Re: [POC] Mango Catch All Selector

Robert Kowalski Tue, 05 Jan 2016 03:53:05 -0800

Hi there!

Thanks for the detailed responses Garren, Paul, Sebastian, Dale and
Tony! It looks like that we have consensus that it should be easier to
query data with Mango. :)


I like the idea with the automatic index creation, probably just if
the user opts in, as I also think that index creation needs more
planning. Automatic index creation is probably another whole topic on
its own I am afraid, I would like to talk about it separately.

Regarding querying I would really like to keep it very simple for
newcomers and implement the "fallback" as transparent as possible.

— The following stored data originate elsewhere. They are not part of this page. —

Lemma backup_suffix_no_NUL timestamp :
  contains NUL timestamp = false -> contains NUL ("." +:+ timestamp +:+ ".bak") = false.
Proof.
  intros H. unfold NUL in *. rewrite !contains_char_app, H. reflexivity.
Qed.

(** The backup path names the file beside the log. *)
Lemma resolve_backup env r file_path k content timestamp :
  resolve env r file_path = Some k -> file_at r k = Some content ->
  timestamp_ok timestamp ->
  within_limits env (backup_path_of file_path timestamp) = true ->
  resolve env r (backup_path_of file_path timestamp) = Some (backup_key k timestamp) /\
  is_dir r (removelast k) = true /\ k <> [].
Proof.
  unfold resolve, backup_path_of, backup_key. intros Hr Hf [Hslash Hnul] Hlim.
  apply backup_suffix_no_slash in Hslash. apply backup_suffix_no_NUL in Hnul.
  set (suffix := "." +:+ timestamp +:+ ".bak") in *.
  destruct file_path as [|c p]; [discriminate Hr|].
  change (String.eqb (String c p) "") with false in Hr. cbn [orb] in Hr.
  destruct (contains NUL (String c p)) eqn:En; [discriminate Hr|]. cbn [orb] in Hr.
  destruct (negb (within_limits env (String c p))); [discriminate Hr|].
  rewrite resolve_from_last_step in Hr.
  rewrite append_cons.
  change (String.eqb (String c (p +:+ suffix)) "") with false.
  rewrite <- append_cons. unfold NUL in *.
  rewrite contains_char_app, En, Hnul, Hlim.
  cbn [orb negb]. rewrite append_cons.
  change (startswith "/" (String c (p +:+ suffix))) with (startswith "/" (String c p)).
  rewrite <- append_cons, resolve_from_last_step,
    (last_step_app _ _ _ _ Hslash).
  destruct (last_step (searchable env) r
              (if startswith "/" (String c p) then [] else cwd env) "" (String c p))
    as [[cur name]|]; [|discriminate Hr].
  destruct (enter_file _ _ _ _ _ _ Hr Hf) as (-> & Hd & Hs & H0 & H1 & H2).
  rewrite beside_snoc, removelast_last. split; [|split; [exact Hd | intros E; destruct cur; discriminate E]].
  apply enter_name; try assumption.
  - destruct name; [contradiction | discriminate].
  - intros E. apply (f_equal String.length) in E. rewrite length_append in E.
    subst suffix. rewrite !length_append in E.
    destruct name; [contradiction | simpl in E; lia].
  - intros E. apply (f_equal String.length) in E. rewrite length_append in E.
    subst suffix. rewrite !length_append in E.
    destruct name as [|x [|y name]]; [contradiction | simpl in E; lia | simpl in E; lia].
Qed.

End tree_facts.

(** ** [filter_log_file], step by step *)

Module filter_facts.
Import pystr posix update_logging log_facts lines_facts text_facts tree_facts.




(** What was read was a regular file that holds UTF-8. *)
Lemma read_text_inv env st file_path text :
  read_text env st file_path = Some text ->
  exists k bytes,
    resolve env (root st) file_path = Some k /\ file_at (root st) k = Some bytes /\
    readable env k = true /\ utf8_valid bytes = true /\ text = universal_newlines bytes.
Proof.
  unfold read_text, decode. destruct (resolve env (root st) file_path) as [k|]; [|discriminate].
  destruct (node_at (root st) k) as [[bytes|]|] eqn:El; try discriminate.
  destruct (readable env k) eqn:Hread; [|discriminate].
  destruct (utf8_valid bytes) eqn:Hv; [|discriminate]. intros [= <-].
  exists k, bytes. unfold file_at. rewrite El. repeat split; assumption.
Qed.

Lemma write_text_inv env st path text written :
  write_text env st path text = Some written ->
  exists k, resolve env (root st) path = Some k /\ writable env k = true /\
            store (root st) k text = Some written.
Proof.
  unfold write_text. destruct (resolve env (root st) path) as [k|]; [|discriminate].
  destruct (writable env k) eqn:Hw; [|discriminate]. intros H. exists k. auto.
Qed.


(** Whatever can be read and written: either the tree is as it was,
    or the backup was written beside the file, and then the file
    either was left as it was or was rewritten. *)
Lemma filter_log_file_root env st file_path :
  let timestamp := strftime_now env (clock st) in
  timestamp_ok timestamp ->
  root (filter_log_file env file_path st) = root st \/
  exists k bytes r1,
    resolve env (root st) file_path = Some k /\ file_at (root st) k = Some bytes /\
    readable env k = true /\ utf8_valid bytes = true /\
    writable env (backup_key k timestamp) = true /\
    store (root st) (backup_key k timestamp) (universal_newlines bytes) = Some r1 /\
    (root (filter_log_file env file_path st) = r1 \/
     writable env k = true /\
     store r1 k (join (String LF "") (filtered_lines (splitlines (universal_newlines bytes))))
     = Some (root (filter_log_file env file_path st))).
Proof.
  intros timestamp Hts. unfold filter_log_file.
  destruct (read_text env st file_path) as [text|] eqn:Er; [|left; reflexivity].
  destruct (read_text_inv _ _ _ _ Er) as (k & bytes & Hr & Hf & Hread & Hv & ->).
  cbv zeta. cbn [root clock io_log]. fold timestamp.
  destruct (write_text _ _ (backup_path_of file_path timestamp) _) as [r1|] eqn:Ew1;
    [|left; reflexivity].
  destruct (write_text_inv _ _ _ _ _ Ew1) as (kb & Hrb & Hwb & Hs1). cbn [root] in Hrb, Hs1.
  assert (Hlim : within_limits env (backup_path_of file_path timestamp) = true).
  { unfold resolve in Hrb. destruct (within_limits env _); [reflexivity|].
    rewrite orb_true_r in Hrb. discriminate Hrb. }
  destruct (resolve_backup _ _ _ _ _ _ Hr Hf Hts Hlim) as (Hrb' & _ & _).
  rewrite Hrb' in Hrb. injection Hrb as <-.
  right. exists k, bytes, r1. repeat (split; [assumption|]).
  pose proof (store_not_dir _ _ _ _ Hs1) as Hbd.
  assert (Hdirs : forall k', is_dir r1 k' = is_dir (root st) k')
    by (intros k'; exact (store_is_dir _ _ _ _ k' Hs1 Hbd)).
  unfold write_text. cbn [root]. rewrite (resolve_ext _ _ _ _ Hdirs), Hr.
  destruct (writable env k); [|left; reflexivity].
  destruct (store r1 k _) as [r2|] eqn:Hs2; [|left; reflexivity].
  right. split; reflexivity.
Qed.


End filter_facts.


(** ** Runs within what they have listed *)

Module licence_facts.
Import aws facts dry_run_facts.
Export trace_spec entitlements.

(** *** Counting requests *)

Lemma occ_app k l1 l2 : occ k (l1 ++ l2) = occ k l1 + occ k l2.
Proof. apply count_occ_app. Qed.

Lemma occ_In k l : In k l <-> 0 < occ k l.
Proof. unfold occ. rewrite (count_occ_In mutation_eq_dec). lia. Qed.

Lemma le_bag_refl l : le_bag l l.
Proof. intros k. lia. Qed.

Lemma le_bag_nil l : le_bag [] l.
Proof. intros k. unfold occ. simpl. lia. Qed.

Lemma le_bag_trans l1 l2 l3 : le_bag l1 l2 -> le_bag l2 l3 -> le_bag l1 l3.
Proof. intros H1 H2 k. specialize (H1 k). specialize (H2 k). lia. Qed.

Lemma le_bag_app l1 l2 l1' l2' :
  le_bag l1 l1' -> le_bag l2 l2' -> le_bag (l1 ++ l2) (l1' ++ l2').
Proof. intros H1 H2 k. rewrite !occ_app. specialize (H1 k). specialize (H2 k). lia. Qed.

Lemma le_bag_app_l l1 l2 l : le_bag l1 l -> le_bag l1 (l ++ l2).
Proof. intros H1 k. rewrite occ_app. specialize (H1 k). lia. Qed.

Lemma le_bag_app_r l1 l2 l : le_bag l1 l -> le_bag l1 (l2 ++ l).
Proof. intros H1 k. rewrite occ_app. specialize (H1 k). lia. Qed.

Lemma le_bag_cons x l l' : le_bag l l' -> le_bag (x :: l) (x :: l').
Proof. intros Hl. apply (le_bag_app [x] l [x] l'); [apply le_bag_refl | exact Hl]. Qed.

Lemma le_bag_flat_map {X} (f g : X -> list mutation) l :
  (forall x, In x l -> le_bag (f x) (g x)) -> le_bag (flat_map f l) (flat_map g l).
Proof.
  induction l as [|x l IH]; intros Hfg; simpl; [apply le_bag_nil|].
  apply le_bag_app; [apply Hfg; left; reflexivity|].
  apply IH. intros y Hy. apply Hfg. right. exact Hy.
Qed.

Lemma le_bag_app_nil l1 l2 : le_bag l1 [] -> le_bag l2 [] -> le_bag (l1 ++ l2) [].
Proof. intros H1 H2. apply (le_bag_app l1 l2 [] []); assumption. Qed.

Lemma le_bag_flat_map_nil {X} (f : X -> list mutation) l :
  (forall x, In x l -> le_bag (f x) []) -> le_bag (flat_map f l) [].
Proof.
  induction l as [|x l IH]; intros Hf; simpl; [apply le_bag_nil|].
  apply le_bag_app_nil; [apply Hf; left; reflexivity|].
  apply IH. intros y Hy. apply Hf. right. exact Hy.
Qed.

Lemma le_bag_skip_l l1 l2 l : le_bag l1 [] -> le_bag l2 l -> le_bag (l1 ++ l2) l.
Proof. intros H1 H2. apply (le_bag_app l1 l2 [] l); assumption. Qed.

Lemma le_bag_skip_r l1 l2 l : le_bag l2 [] -> le_bag l1 l -> le_bag (l1 ++ l2) l.
Proof.
  intros H2 H1. rewrite <- (app_nil_r l). apply le_bag_app; assumption.
Qed.

Lemma le_bag_flat_map_filter {X} (p : X -> bool) (f g : X -> list mutation) l :
  (forall x, In x l -> p x = true -> le_bag (f x) (g x)) ->
  le_bag (flat_map f (List.filter p l)) (flat_map g l).
Proof.
  induction l as [|x l IH]; intros Hfg; simpl; [apply le_bag_nil|].
  assert (Hl : le_bag (flat_map f (List.filter p l)) (flat_map g l)).
  { apply IH. intros y Hy. apply Hfg. right. exact Hy. }
  destruct (p x) eqn:E; simpl.
  - apply le_bag_app; [apply Hfg; [left; reflexivity | exact E] | exact Hl].
  - apply le_bag_app_r. exact Hl.
Qed.

Lemma flat_map_singleton {X Y} (f : X -> Y) l : flat_map (fun x => [f x]) l = map f l.
Proof. induction l as [|x l IH]; simpl; [reflexivity | rewrite IH; reflexivity]. Qed.

Lemma le_bag_flat_map_map {X} (f : X -> list mutation) (g : X -> mutation) l :
  (forall x, In x l -> le_bag (f x) [g x]) -> le_bag (flat_map f l) (map g l).
Proof. intros Hfg. rewrite <- flat_map_singleton. apply le_bag_flat_map. exact Hfg. Qed.

Lemma le_bag_intro l1 l2 : (forall k, occ k l1 <= occ k l2) -> le_bag l1 l2.
Proof. intros Hk. exact Hk. Qed.

Lemma le_bag_sublist {X} (f : X -> list mutation) (l1 l2 : list X) :
  sublist l1 l2 -> le_bag (flat_map f l1) (flat_map f l2).
Proof.
  induction 1 as [|x l1 l2 _ IH|x l1 l2 _ IH]; simpl.
  - apply le_bag_nil.
  - apply le_bag_app; [apply le_bag_refl | exact IH].
  - apply le_bag_app_r. exact IH.
Qed.

Lemma mutations_app t1 t2 : mutations (t1 ++ t2) = mutations t1 ++ mutations t2.
Proof. unfold mutations. apply flat_map_app. Qed.

Lemma read_only_mutations t : Forall read_only t -> mutations t = [].
Proof.
  induction 1 as [|ev t Hev _ IH]; [reflexivity|].
  unfold mutations in *. simpl. rewrite IH. destruct ev; simpl in Hev; tauto.
Qed.

Lemma licences_app t1 t2 : licences (t1 ++ t2) = licences t1 ++ licences t2.
Proof. unfold licences. apply flat_map_app. Qed.

(** *** Runs within their licence *)

Section licensed.
Context {S : Type} `{Provider S}.

(** Every run of [m] sends each changing request at most as often as
    the budget [B] and the answers to its own reading requests entitle
    it to. *)
Definition licensed {A} (B : list mutation) (m : M S A) : Prop :=
  forall s, le_bag (mutations (trace (m s))) (B ++ licences (trace (m s))).

Lemma licensed_intro {A} B (m : M S A) :
  (forall s, le_bag (mutations (trace (m s))) (B ++ licences (trace (m s)))) -> licensed B m.
Proof. intros Hs. exact Hs. Qed.

Lemma licensed_run {A} B (m : M S A) s :
  licensed B m -> le_bag (mutations (trace (m s))) (B ++ licences (trace (m s))).
Proof. intros Hm. apply Hm. Qed.

Lemma licensed_weaken {A} B B' (m : M S A) :
  licensed B m -> le_bag B B' -> licensed B' m.
Proof.
  intros Hm HB s k. specialize (Hm s k). specialize (HB k).
  rewrite occ_app in *. lia.
Qed.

A newcomer usually doesn't have much data in their databases when they
start to try out a new database system and play around. I agree with
Paul that the current behaviour is different from Mongo and also from
other successful databases (e.g. MySQL and Postgres). They all let you
query without indexes, but you can add them later for performance
optimisation. I feel unsuer about developing: true. Adding
"developing: true" or other parameters deviates further from those
systems which are very friendly to beginners, I would like to avoid
that.

I want to add that for more advanced production use cases the other
DBMS usually offer performance measuring tools, here is Mongo
https://docs.mongodb.org/manual/tutorial/manage-the-database-profiler/
and here is MySQL
http://dev.mysql.com/doc/refman/5.7/en/slow-query-log.html as examples
to help the user to detect slow queries and to optimise them. Rails
(is it still called Active Record?) will also explain and warn on slow
queries without index:
http://weblog.rubyonrails.org/2011/12/6/what-s-new-in-edge-rails-explain/

Maybe the mentioned problem for people that complain about slow
responses because they use the sometimes advertised id > null hack is
that they don't have enough tooling / insight to notice those
problems? Then this would be probably another task, something along
the lines of "improve query optimisation capabilities for users".

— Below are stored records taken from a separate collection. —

(** * spixels-pixel-push: the PixelPusher output devices over spixels

    A shallow embedding of [src/spixels-pixel-push.cc]: the two
    [pp::OutputDevice] implementations [APA102SpixelsDevice] and
    [LPD6803SpixelsDevice], which receive PixelPusher commands and pixel
    writes and drive LED strips through the spixels library, and [usage]
    and [main], which parse the options and build the device.

    The spixels library ([led-strip.h], [multi-spi.h]) and the PixelPusher
    server ([pp-server.h]) are separate code bases.  Every call the devices
    make into them is recorded, in order, in a log of events; what a strip
    or the bus has been told so far is read back from that log.

    Integers are [Z] with the wrap-around of [uint32_t] written out, [int]
    is 32 bits wide, the command buffer is a list of bytes read little-endian,
    and [float] is binary32.  The signedness of plain [char] and the
    constants of headers outside this file are parameters ([Env]). *)

From Stdlib Require Import ZArith List Lia Bool String Ascii QArith.
From Stdlib Require Import Strings.Byte Numbers.DecimalString.
From Stdlib Require Import Numbers.DecimalN Numbers.DecimalPos.
From Stdlib Require Import Floats.SpecFloat.
Import ListNotations.
Open Scope Z_scope.

(** ** Machine integers and bytes *)

(** Conversion to [uint32_t]: reduction modulo 2^32. *)
Definition uint32 (z : Z) : Z := z mod 2 ^ 32.

(** The value 0..255 of a byte of the command buffer. *)
Definition u8 (b : byte) : Z := Z.of_N (Byte.to_N b).

(** Integer promotion of a plain [char].  Whether plain [char] is signed is
    fixed by the ABI: it is unsigned on the ARM Linux ABIs of the Raspberry
    Pi, the hardware spixels drives, and signed on x86. *)
Definition char_to_int (char_signed : bool) (b : byte) : Z :=
  if char_signed && (128 <=? u8 b) then u8 b - 256 else u8 b.

(** ** Binary32 arithmetic

    [float] is IEEE 754 binary32: 24 bits of precision, exponents below
    128, operations rounded to nearest even. *)
Definition float : Type := spec_float.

The idea I had for now is to log slow queries in the logfile. From
there monitoring tools etc could pick it up and inform the user in
some way if they don't run Couch on their own machine. The
documentation (right now Mango has no docs at all for CouchDB) should
basically explain that it runs out of the box, but if people go into
production, they should create indexes. (see also
https://docs.mongodb.org/manual/core/indexes-introduction/ which does
that quite nice).

I think the timeout for queries is a good idea. It could be also
configurable from the HTTP client. When the timeout is hit we could
inform the user that we think an index would be a better fit and maybe
even give them the curl command to create the index in the error
message, and also that they can raise the current timeout of X sec
using ?timeout=[newtimeout]. I have to confess that I am right now
just assuming how our users would use it and if they need a timeout.
Right now I am not sure if the timeout solves the root cause of the
problem or the symptoms. Do they want a query optimisation tool or
something else that helps them to explain why their queries are slow?
(see also section "improve query optimisation capabilities for users")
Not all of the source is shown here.